St. John's coach Rick Pitino celebrates with his team after earning...

St. John's coach Rick Pitino celebrates with his team after earning his 900th win following a NCAA basketball game against Xavier on Saturday, Jan. 24, 2026 in Cincinnati, Ohio. Credit: Getty Images/Jeff Dean

 CINCINNATI — Rick Pitino hit another milestone in a career filled with them on Saturday afternoon.

St. John’s erased a 16-point second-half deficit for an 88-83 Big East win over Xavier and coach Richard Pitino, Rick’s son, at Cintas Center. The triumph gave Pitino 900 career wins, moving him past Bob Knight on the all-time list into sole possession of fourth place.

There were some special bells and whistles that came with it. Richard Pitino, an assistant coach with Rick for three seasons at Louisville, eschewed his usual warmup gear; he and his staff wore suits. Afterward, the St. John’s players donned T-shirts to mark the occasion and showered the coach with water and sports drinks in the locker room.

Pitino, 73, had played down the intrigue of coaching against his son for the milestone victory — almost as if it were a happy coincidence — but the Red Storm players saw it differently.

As Dylan Darling said, “He won’t say he really wanted this one, but we all know he really wanted this one against his son. And honestly, it was just really fun to be able to pull that through and see him like that.”

“I’m happy that he won No. 900 — I think he’s the best coach that’s ever coached college basketball,” Richard Pitino said. “To see him coaching great, being celebrated at St. John’s, it’s keeping him young.”

Certainly the occasion of recording his 900th career victory is a great occasion to look back on in what has been a remarkable college coaching career that started 50 years ago.

There have been many high points on the journey. In the early years, it was taking Boston University to its first NCAA Tournament in 24 seasons — coincidentally the year after Richard Pitino was born — before he began to create a legacy as the great rebuilder of programs.

That started with taking over a moribund program at Providence and in two years getting the Friars to the 1987 Final Four. He took over scandal-plagued Kentucky, quickly turned the Wildcats into a powerhouse and won a national title.
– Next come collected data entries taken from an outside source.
Definition stored_values (d : DeviceCode) (e a p c : string) : doc_values :=
  mkDocValues (dc_UserCode d) (dc_ClientID d) (dc_AccountID d) (dc_Scopes d) (dc_Status d) e a p (dc_Interval d) c.
Lemma members_hold d e a p c : dc_DeviceCode d = "" → holds (device_members d e a p c) (stored_values d e a p c).
Proof. intros Hd. split; cbn; try done. by rewrite Hd. Qed.
Lemma members_doc_wf d e a p c : dc_DeviceCode d = "" →
  forallb utf8_valid ([dc_UserCode d; dc_ClientID d; dc_AccountID d; dc_Status d; e; a; p; c] ++ dc_Scopes d) = true →
  doc_wf (device_members d e a p c).
Proof.
  intros Hd Hu. split; [|done]. cbn [app forallb] in Hu. rewrite !andb_true_iff in Hu.
  destruct Hu as (?&?&?&?&?&?&?&?&Hs). unfold members_wf, device_members. cbn [forallb fst snd]. cbn [jwf].
  rewrite Hd. rewrite !andb_true_iff. split_and!; try done. clear -Hs. induction (dc_Scopes d) as [|s l IH]; [done|].
  cbn -[utf8_valid] in *. rewrite !andb_true_iff in *. naive_solver.
Qed.

Section flow.
Context {R : Type} `{RedisServer R} `{LuaOS} (cfg : DeviceCfg).
Implicit Types (st : R) (w : World R).

(** ** Creation *)
Lemma wp_user_code n (Q : res string → World R → Prop) w :
  (∀ r w', w_redis w' = w_redis w → w_now w' = w_now w → w_net w' = w_net w →
     (∀ s, r = Ok s → String.length s = n ∧ sforall user_char s = true) → Q r w') →
  wp (generateUserCode n) Q w.
Proof.
  revert Q w. induction n as [|n IH]; intros Q w HQ; cbn [generateUserCode].
  { wp_step. apply HQ; try done. by intros s [= <-]. }
  wp_step. unfold wp at 1, rand_int. destruct (w_rand w) as [|b l]; cbn [fst snd]; [by apply HQ|].
  set (i := foldl _ _ _ mod _). destruct (charset_at i) as (c&Hc&Hu); [apply Z.mod_pos_bound; done|].
  wp_step. apply IH. intros [s|e] w' H1 H2 H3 Hs; [|by apply HQ]. destruct (Hs s eq_refl) as [Hl Hall].
  wp_step. rewrite Hc. apply HQ; [done..|]. intros s' [= <-]. cbn. by rewrite Hl, Hu, Hall.
Qed.

(** What [CreateDeviceCode] gives its caller. *)
Definition created w c scopes dc : Prop :=
  ∃ secret u, c ≠ "" ∧ String.length u = 8%nat ∧ sforall user_char u = true ∧
    dc = mkDevice secret (dashed u) c "" scopes "pending" (w_now w + dv_expiry cfg) zero_time zero_time
           (trunc_secs (dv_interval cfg)) (w_now w) "".
Definition stored_of (dc : DeviceCode) : DeviceCode :=
  mkDevice "" (dc_UserCode dc) (dc_ClientID dc) (dc_AccountID dc) (dc_Scopes dc) (dc_Status dc) (dc_ExpiresAt dc)
    (dc_AuthorizedAt dc) (dc_LastPollAt dc) (dc_Interval dc) (dc_CreatedAt dc) (dc_Hash dc).

Lemma create_effect c scopes w dc w' :
  second <= dv_expiry cfg → w_net w = [] → CreateDeviceCode cfg c scopes w = (Ok dc, w') →
  created w c scopes dc ∧ w_now w' = w_now w ∧ w_net w' = [] ∧
  ∃ d, marshal_device (stored_of dc) = Ok d ∧
    let deadline := Some (now_ms w + trunc_secs (dv_expiry cfg) * 1000) in
    ∀ k, view w' k = if decide (k = userCodeKey (dc_UserCode dc))
                     then Some (Entry (RStr (HashToken (dc_DeviceCode dc))) deadline)
                     else if decide (k = deviceCodeKey (HashToken (dc_DeviceCode dc)))
                     then Some (Entry (RStr d) deadline) else view w k.
Proof.
  intros Hexp Hn Hcreate.
  enough (wp (CreateDeviceCode cfg c scopes) (λ r w', ∀ dc, r = Ok dc → _) w) as Hwp
    by exact (wp_intro _ _ _ _ _ Hcreate Hwp dc eq_refl).
  clear dc w' Hcreate. unfold CreateDeviceCode. wp_step. wp_step. apply wp_rand_read; [done|]. intros b l _. cbn [wrap_res].
  wp_step. wp_step. apply wp_user_code. intros [u|e] w1 Hr1 Hn1 Hnet1 Hu; cbn [wrap_res]; [|done].
  cbn in Hr1, Hn1, Hnet1. destruct (Hu u eq_refl) as [Hlen Hchars]. destruct (dashed_normal u Hlen Hchars) as (_&Hup&_).
  assert (∀ k, view w1 k = view w k) as Hv1 by (intros k; unfold view, now_ms; by rewrite Hr1, Hn1).
  wp_step. apply wp_guard_err; [done|intros _]. wp_step. apply wp_gets. wp_step. wp_step. rewrite Hn1.
  unfold NewDeviceCode. destruct (bool_decide (hex_encode _ = _)); cbn [wrap_res]; [done|].
  destruct (bool_decide (dashed u = "")); cbn [wrap_res]; [done|].
  destruct (bool_decide_reflect (c = "")) as [|Hc]; cbn [wrap_res]; [done|].
  destruct (IsZero (w_now w + dv_expiry cfg)); cbn [wrap_res]; [done|].
  set (dc := mkDevice (hex_encode _) _ _ _ _ _ _ _ _ _ _ _). fold (stored_of dc).
  wp_step. wp_step. destruct (marshal_device (stored_of dc)) as [d|] eqn:Hd; cbn [wrap_res]; [|done].
  wp_step. wp_step. rewrite Hup. apply wp_redis_call_up; [congruence|].
  assert (0 < trunc_secs (dv_expiry cfg)) as Hpos by (unfold trunc_secs, second in *; div_lia).
  unfold createDeviceCodeScript. wp_step. apply wp_s_set; [lia|intros st1 Hst1].
  apply wp_s_set; [lia|intros st2 Hst2]. cbn [wrap_res]. wp_step. intros dc' [= <-].
  split; [exists (hex_encode (rand_block deviceCodeLength b)), u; done|]. split_and!; [exact Hn1|exact (eq_trans Hnet1 Hn)|].
  exists d. split; [done|]. cbv zeta. intros k. rewrite <-Hv1. etransitivity; [apply Hst2|]. rewrite (Hst1 k).
  assert (now_ms w1 = now_ms w) as Hms by (unfold now_ms; by rewrite Hn1). subst dc. cbn [dc_UserCode dc_DeviceCode].
  case_decide; [by rewrite Hms|]. case_decide; [by rewrite Hms|done].
Qed.

(** ** Reading by user code *)
Lemma wp_fetch ctx key s e (Q : res string → World R → Prop) w :
  w_net w = [] → view w key = Some (Entry (RStr s) e) →
  (∀ w', quiet w w' → w_net w' = [] → Q (Ok s) w') → wp (fetch ctx key) Q w.
Proof.
  intros Hn Hv HQ. unfold fetch. wp_step. wp_step. apply wp_Get; [done|]. intros st' Hst'. rewrite Hv. cbn [str_of].
  wp_step. apply HQ; [|done]. by apply (quiet_redis []) in Hst'.
Qed.

Lemma get_by_user u h d dc w e1 e2 :
  w_net w = [] → String.length u = 8%nat → sforall user_char u = true →
  view w (userCodeKey (dashed u)) = Some (Entry (RStr h) e1) →
  view w (deviceCodeKey h) = Some (Entry (RStr d) e2) → unmarshal_device d = Some dc →
  ∃ w', GetDeviceCodeByUserCode (dashed u) w =
    (Ok (mkDevice (dc_DeviceCode dc) (dc_UserCode dc) (dc_ClientID dc) (dc_AccountID dc) (dc_Scopes dc)
           (dc_Status dc) (dc_ExpiresAt dc) (dc_AuthorizedAt dc) (dc_LastPollAt dc) (dc_Interval dc)
           (dc_CreatedAt dc) h), w') ∧ quiet w w' ∧ w_net w' = [].
Proof.
  intros Hn Hlen Hchars Hu Hd Hdc. destruct (dashed_normal u Hlen Hchars) as (Hnorm&_).
  enough (wp (GetDeviceCodeByUserCode (dashed u)) (λ r w', r = Ok (mkDevice (dc_DeviceCode dc) (dc_UserCode dc)
    (dc_ClientID dc) (dc_AccountID dc) (dc_Scopes dc) (dc_Status dc) (dc_ExpiresAt dc) (dc_AuthorizedAt dc)
    (dc_LastPollAt dc) (dc_Interval dc) (dc_CreatedAt dc) h) ∧ quiet w w' ∧ w_net w' = []) w) as Hwp.
  { apply wp_eq in Hwp as (r&w'&Heq&->&?). eauto. }
  unfold GetDeviceCodeByUserCode. rewrite Hnorm. wp_step. apply wp_guard_err; [by rewrite Hlen|intros _].
  wp_step. eapply wp_fetch; [done|exact Hu|]. intros w1 Hq1 Hn1.
  wp_step. eapply wp_fetch; [done|by rewrite (proj2 (proj2 (proj2 (proj2 Hq1)))), Hd|]. intros w2 Hq2 Hn2.
  rewrite Hdc. wp_step. split; [done|]. split; [|done]. by eapply quiet_trans.
Qed.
He resuscitated dormant power Louisville and turned it into a national force, winning the 2013 national championship game.

But this also was a moment to look at what is going on for Pitino right now with the Red Storm.
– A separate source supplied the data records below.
Definition NewEmailCredential `{MailLib} (now : Z) (id accountID email : string) : res Credential :=
  let email := TrimSpace email in
  if bool_decide (accountID = "") then Err ErrAccountIDRequired
  else if bool_decide (email = "") then Err ErrEmailRequired
  else match mail_parse email with
       | None => Err (Wrap "mail" ErrInvalidEmailFormat)
       | Some _ => Ok (newBaseCredential now id accountID CredentialTypeEmail (Some email) "" false)
       end.
Definition NewPhoneCredential (now : Z) (id accountID phone : string) : res Credential :=
  let phone := TrimSpace phone in
  if bool_decide (accountID = "") then Err ErrAccountIDRequired
  else if bool_decide (phone = "") then Err ErrPhoneRequired
  else if negb (ValidatePhoneFormat phone) then Err ErrInvalidPhoneFormat
  else Ok (newBaseCredential now id accountID CredentialTypePhone (Some phone) "" false).

Definition credential_IsDeleted (c : option Credential) : bool :=
  match c with None => false | Some c => bool_decide (is_Some (cr_DeletedAt c)) end.
Definition IsVerified (c : option Credential) : bool := match c with None => false | Some c => cr_Verified c end.

Definition credential_Verify (now : Z) (c : Credential) : Credential :=
  if cr_Verified c then c else
  mkCredential (cr_ID c) (cr_AccountID c) (cr_Type c) (cr_Identifier c) (cr_Value c) true (cr_Primary c) (cr_Metadata c)
    (cr_CreatedAt c) (cr_UpdatedAt c) (Some now) (cr_LastUsedAt c) (cr_DeletedAt c).
Definition MarkUsed (now : Z) (c : Credential) : Credential :=
  mkCredential (cr_ID c) (cr_AccountID c) (cr_Type c) (cr_Identifier c) (cr_Value c) (cr_Verified c) (cr_Primary c)
    (cr_Metadata c) (cr_CreatedAt c) (cr_UpdatedAt c) (cr_VerifiedAt c) (Some now) (cr_DeletedAt c).
Definition erased (at_ : Z) (updated : Z) (c : Credential) : Credential :=
  mkCredential (cr_ID c) (cr_AccountID c) (cr_Type c) None "" (cr_Verified c) (cr_Primary c) (cr_Metadata c)
    (cr_CreatedAt c) updated (cr_VerifiedAt c) (cr_LastUsedAt c) (Some at_).
Definition credential_SoftDelete (now : Z) (c : Credential) : res Credential :=
  if credential_IsDeleted (Some c) then Err ErrCredentialAlreadyDeleted else Ok (erased now now c).
Definition VerifyPassword `{Argon2} (c : option Credential) (plainPassword : string) : bool :=
  match c with
  | None => false
  | Some c => if negb (bool_decide (cr_Type c = CredentialTypePassword)) then false
              else verifyArgon2id plainPassword (cr_Value c)
  end.
Definition with_value (v : string) (c : Credential) : Credential :=
  mkCredential (cr_ID c) (cr_AccountID c) (cr_Type c) (cr_Identifier c) v (cr_Verified c) (cr_Primary c) (cr_Metadata c)
    (cr_CreatedAt c) (cr_UpdatedAt c) (cr_VerifiedAt c) (cr_LastUsedAt c) (cr_DeletedAt c).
St. John’s (15-5, 8-1) is starting to roll again, just as it had in his previous two seasons at the helm. It has won six in a row and appears likely to be back in the national rankings when the AP Top 25 is released on Monday.
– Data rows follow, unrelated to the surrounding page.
(** A client is changed by its owner only, and as a whole or not at all. Between
    transactions of others, an update or a deletion leaves every row as it was but the
    one with this client_id that belongs to the calling account, whatever answers of the
    database are lost; and when the call fails and no answer was lost, all tables are as
    they were. *)
Theorem client_changes_are_owned b acc cid req a :
  row_inv b (ap_db a) → db_base (ap_db a) = db_tables (ap_db a) → alone (ap_db a) →
  (ur_AllowReservedScopes req = true → b = true) →
  (∀ r a', UpdateClientByAccountID acc cid req a = (r, a') →
     others_untouched acc cid (db_tables (ap_db a)) (db_tables (ap_db a')) ∧
     (is_ok r = false → answered (ap_db a) → db_tables (ap_db a') = db_tables (ap_db a))) ∧
  (∀ r a', DeleteClient acc cid a = (r, a') →
     others_untouched acc cid (db_tables (ap_db a)) (db_tables (ap_db a')) ∧
     (is_ok r = false → answered (ap_db a) → db_tables (ap_db a') = db_tables (ap_db a))).
Proof.
  intros (Hb&Ht&_) Hbase Hal Hres. set (t0 := db_tables (ap_db a)).
  assert (db_inv (own_inv b acc cid t0) (ap_db a)) as Hinv.
  { split_and!; [rewrite Hbase; split; [done|apply others_untouched_refl]|split; [done|apply others_untouched_refl]|].
    rewrite Hal. constructor. }
  split; intros r a' Heq; (split; [|intros Herr Hans; destruct r as [|e]; [done|]]).
  - exact (proj2 (proj1 (proj2 (proj1 (hoare_run _ _ _ _ _ _ (update_keeps_others b acc cid req t0 Hres) Hinv Heq))))).
  - unfold UpdateClientByAccountID, bind in Heq. pose proof (pure_validate_update req a) as Hp.
    destruct (validate_update req a) as [[x|e1] a1]; cbn in Hp; subst a1; [|by injection Heq as _ <-].
    destruct (RunInTransaction _ a) as [[c|e2] a2] eqn:Htx; [done|]. injection Heq as <- <-.
    exact (tx_atomic _ _ _ _ _ (base_update acc cid req) Hal Hans Htx).
  - exact (proj2 (proj1 (proj2 (proj1 (hoare_run _ _ _ _ _ _ (delete_keeps_others b acc cid t0) Hinv Heq))))).
  - unfold DeleteClient, bind in Heq.
    destruct (RunInTransaction _ a) as [[c|e2] a2] eqn:Htx; [done|]. injection Heq as <- <-.
    exact (tx_atomic _ _ _ _ _ (base_delete acc cid) Hal Hans Htx).
Qed.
Pitino has done many things for many programs, but what he’s doing at St. John’s requires some appreciation.

St. John’s has become a national destination for top players who want to succeed. The attendance for games has skyrocketed during the past three years and season ticket sales are up approximately 40%. The school has brands such as adidas seeking to outfit it.

The days of playing four or five home games at Madison Square Garden are a thing of the past; this season the Red Storm are playing 13 dates at The World’s Most Famous Arena, including the preseason exhibition against Michigan in November.

More to the point, St. John’s has become a talking point for college basketball fans nationwide. The array of networks that the Big East struck deals with before the season constantly want the Red Storm on in prime time.

And of course, they now are going back to NCAA Tournaments.

When Pitino was introduced as the new head coach in March 2023, he promised to bring St. John’s back to the elite level at which it had existed under icon Lou Carnesecca. It would be hard to argue that he hasn’t fulfilled that promise.

The landscape of college basketball changed dramatically with the influx of money, the ability for players to be paid and the way players can go from school to school via the NCAA transfer portal.

The changes turned off many coaches who didn’t want to play the game on this new terrain. Pitino deserves credit for choosing to embrace it. More than anything, he wants to win — and right now he wants to win at St. John’s — and so he has learned a new system and adapted to it.

Sometimes he pines for the way things were on the old terrain; players stuck around a program for a few years and he could develop them. Now there is only a little of that. Now the challenge is bringing older players together and getting them to function as if they’d been a unit for much longer.

We’ve seen it’s a bumpy process. None of Pitino’s three Red Storm teams got off to a good start. Each had flaws that needed to be overcome — poor outside shooting or a lack of a true point guard, for example — but he helped those squads find ways to win.

“I’ve always hoped that we get to another Final Four, get to another championship, but I’ve never thought about number of wins,” Pitino said.

Coaches hit milestones, and often it is something that causes us to look back on accomplishments. But what Pitino is doing right now is quite an accomplishment, and it has to be appreciated in this moment as well.